In this notebook, we train a score matching model as described by [Yang Song](https://yang-song.net/blog/2021/score/)


$$s_\theta(x) = \nabla_x \log p_\theta(x) = -\nabla_x f_\theta(x) - \nabla_x \log Z_\theta = -\nabla_x f_\theta(x)$$

#TODO: figure out best hidden channel for RotatE on FB15k_237 from other research papers
#TODO: figure out the dataset split for FB15k_237 to ensure it is the same (comparing apples to apples)

In [1]:
import os

os.environ["WANDB_NOTEBOOK_NAME"] = "score_matching_model.ipynb"

import wandb

wandb.login()
# wandb.login(relogin=True)


import torch
import torch.nn as nn
import torch.nn.functional as F
from torch.optim import Adam
from torch.utils.data import DataLoader, TensorDataset
from torch_geometric.nn import RotatE
from torch_geometric.datasets import FB15k_237
import sys
import os
import os.path as osp
import math
import numpy as np
from icecream import ic
import yaml
from datetime import datetime

# for getting english from freebase ID
import sys

sys.path.append("../freebase/")
from converter import EntityConverter
from wikidata.client import Client


def get_english_from_freebase_id(freebase_id):
    try:
        entity_converter = EntityConverter("https://query.wikidata.org/sparql")
        res = entity_converter.get_wikidata_id(freebase_id)
        item = Client().get(res)
        return item.label if item and item.label else "No english found for this freebase id"
    except AssertionError:
        return "This freebase id has no corresponding wikidata id"

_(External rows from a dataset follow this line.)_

Lemma overlaps_loop_spec files lo hi :
  overlaps_loop ucmp files lo hi = true <-> exists f, f ∈ files /\ overlaps lo hi f.
Proof.
  induction files as [|f files IH]; cbn; [split; [done|by intros (f & ?%elem_of_nil & _)]|].
  destruct (AfterFile ucmp lo f || BeforeFile ucmp hi f) eqn:E.
  - rewrite IH. split; intros (g & Hg & Ho); exists g; (split; [|done]); [by right|].
    apply elem_of_cons in Hg as [->|Hg]; [|done]. apply overlaps_tests in Ho. congruence.
  - split; [intros _|done]. exists f. split; [left|by apply overlaps_tests].
Qed.
#[global] Instance overlaps_dec lo hi f : Decision (overlaps lo hi f).
Proof. unfold overlaps. destruct lo, hi; solve_decision. Defined.

(** Keys as the database makes them. *)
Definition key_wf (k : bytes) : Prop :=
  exists u s t, k = InternalKey u s t /\ 0 <= s <= kMaxSequenceNumber.

(** The seek key of a user key is before all its entries. *)
Lemma before_seek_key k u :
  key_wf k ->
  icompare k (InternalKey u kMaxSequenceNumber kValueTypeForSeek) = Lt <->
  ucompare (ExtractUserKey k) u = Lt.
Proof.
  intros (u' & s & t & -> & Hs). rewrite icmp_unfold, !ExtractUserKey_InternalKey.
  assert (0 <= kMaxSequenceNumber <= kMaxSequenceNumber) as Hm by (split; [vm_compute; discriminate|done]).
  destruct (ucompare u' u); try done. rewrite !ExtractTag_InternalKey, !Pack_value by done.
  unfold tag_compare, kValueTypeForSeek. split; [|done]. rewrite Z.compare_lt_iff.
  destruct t; cbn; lia.
Qed.

Lemma disjoint_small_user files i j f g :
  disjoint_files files -> files !! i = Some f -> files !! j = Some g -> (i <= j)%nat ->
  ucompare (small_user f) (small_user g) <> Gt.
Proof.
  intros [Hok Hs] Hi Hj Hij. destruct (decide (i = j)) as [->|Hne].
  - assert (f = g) as -> by congruence. by rewrite (cmp_refl ucompare).
  - pose proof (sorted_lookup _ _ _ _ _ _ Hs Hi Hj ltac:(lia)) as Hlt. cbn in Hlt.
    rewrite Forall_lookup in Hok. pose proof (Hok _ _ Hi) as Hf. unfold file_ok in Hf.
    pose proof (cmp_le_lt_trans icompare _ _ _ Hf Hlt) as H. by apply icmp_lt_user in H.
Qed.

Lemma SomeFileOverlapsRange_spec (disjoint : bool) files lo hi :
  (disjoint = true -> disjoint_files files /\ Forall (fun f => key_wf (largest f)) files) ->
  zlen files < 2 ^ 31 ->
  exists b, SomeFileOverlapsRange ucmp disjoint files lo hi = Some b /\
    (b = true <-> exists f, f ∈ files /\ overlaps lo hi f).
Proof.
  intros Hd Hlen. unfold SomeFileOverlapsRange. destruct disjoint; cbn [negb].
  2:{ eexists. split; [done|]. apply overlaps_loop_spec. }
  destruct (Hd eq_refl) as [Hdf Hwf]. clear Hd.
  assert (exists i, (match lo with
      | Some k => FindFile ucmp files (InternalKey k kMaxSequenceNumber kValueTypeForSeek)
      | None => Some 0 end) = Some (Z.of_nat i) /\
    (forall j f, (j < i)%nat -> files !! j = Some f -> ~ overlaps lo None f) /\
    (forall f, files !! i = Some f -> overlaps lo None f)) as (i & -> & Hbef & Hat).
  { destruct lo as [k|]; [|by exists 0%nat; split; [done|]; split; [lia|]].
    rewrite FindFile_spec by done. eexists. split; [done|]. rewrite Forall_lookup in Hwf. split.
    - intros j f Hj Hf [Ho _]. apply Ho. apply (cmp_lt_gt ucompare). apply before_seek_key; [by eapply Hwf|].
      eapply seek_pos_before; [exact Hj|]. by rewrite list_lookup_fmap, Hf.
    - intros f Hf. split; [|done]. apply (cmp_le_ge ucompare). intros Hlt.
      apply before_seek_key in Hlt; [|by eapply Hwf].
      eapply (seek_pos_at icompare _ (map largest files)); [|exact Hlt]. by rewrite list_lookup_fmap, Hf. }
  cbn [mbind option_bind]. rewrite Z.geb_leb. destruct (zlen files <=? Z.of_nat i) eqn:E.
  - apply Z.leb_le in E. eexists. split; [done|]. split; [done|].
    intros (f & [j Hj]%list_elem_of_lookup & [Ho _]). exfalso.
    apply (Hbef j f); [apply lookup_lt_Some in Hj; lia|done|done].
  - apply Z.leb_gt in E. rewrite Nat2Z.id.
    destruct (lookup_lt_is_Some_2 files i ltac:(lia)) as [f Hf]. rewrite Hf. cbn [mbind option_bind].
    eexists. split; [done|]. destruct (Hat f Hf) as [Hlo _].
    assert (negb (BeforeFile ucmp hi f) = true <-> overlaps None hi f) as ->.
    { rewrite negb_true_iff, <- overlaps_tests. done. }
    split.
    + intros [_ Hhi]. exists f. split; [by eapply list_elem_of_lookup_2|done].
    + intros (g & [j Hj]%list_elem_of_lookup & [Hglo Hghi]). split; [done|].
      destruct hi as [e|]; [|done]. eapply (cmp_le_trans ucompare); [|exact Hghi].
      eapply (disjoint_small_user files i j); [done|done|done|].
      destruct (decide (i <= j)%nat); [done|]. exfalso. apply (Hbef j g); [lia|done|done].
Qed.

(** *** Overlapping inputs *)

(** A range contains another one, and a file. *)
Definition wider (lo hi lo' hi' : option bytes) : Prop :=
  match lo, lo' with Some a, Some b => ucompare b a <> Gt | None, None => True | _, _ => False end /\
  match hi, hi' with Some a, Some b => ucompare a b <> Gt | None, None => True | _, _ => False end.

Definition holds_file (lo hi : option bytes) (f : FileMetaData) : Prop :=
  match lo with Some b => ucompare b (small_user f) <> Gt | None => True end /\
  match hi with Some e => ucompare (large_user f) e <> Gt | None => True end.

(** No file sticks out of the range. *)
Definition closed_range (files : list FileMetaData) (lo hi : option bytes) : Prop :=
  forall f, f ∈ files -> overlaps lo hi f -> holds_file lo hi f.

Lemma user_lt_spec a b : user_lt ucmp a b = true <-> ucompare a b = Lt.
Proof. unfold user_lt. by destruct (ucompare a b). Qed.
Lemma user_gt_spec a b : user_gt ucmp a b = true <-> ucompare b a = Lt.
Proof. unfold user_gt. rewrite (cmp_antisym ucompare b a). by destruct (ucompare b a). Qed.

dataset_name = "FB15k_237"

parent_dir = os.path.abspath(os.pardir)
sys.path.append(parent_dir)
data_path = osp.join(parent_dir, "data", dataset_name)

device = "cuda" if torch.cuda.is_available() else "cpu"


train_data = FB15k_237(data_path, split="train")[0].to(device)
val_data = FB15k_237(data_path, split="val")[0].to(device)
test_data = FB15k_237(data_path, split="test")[0].to(device)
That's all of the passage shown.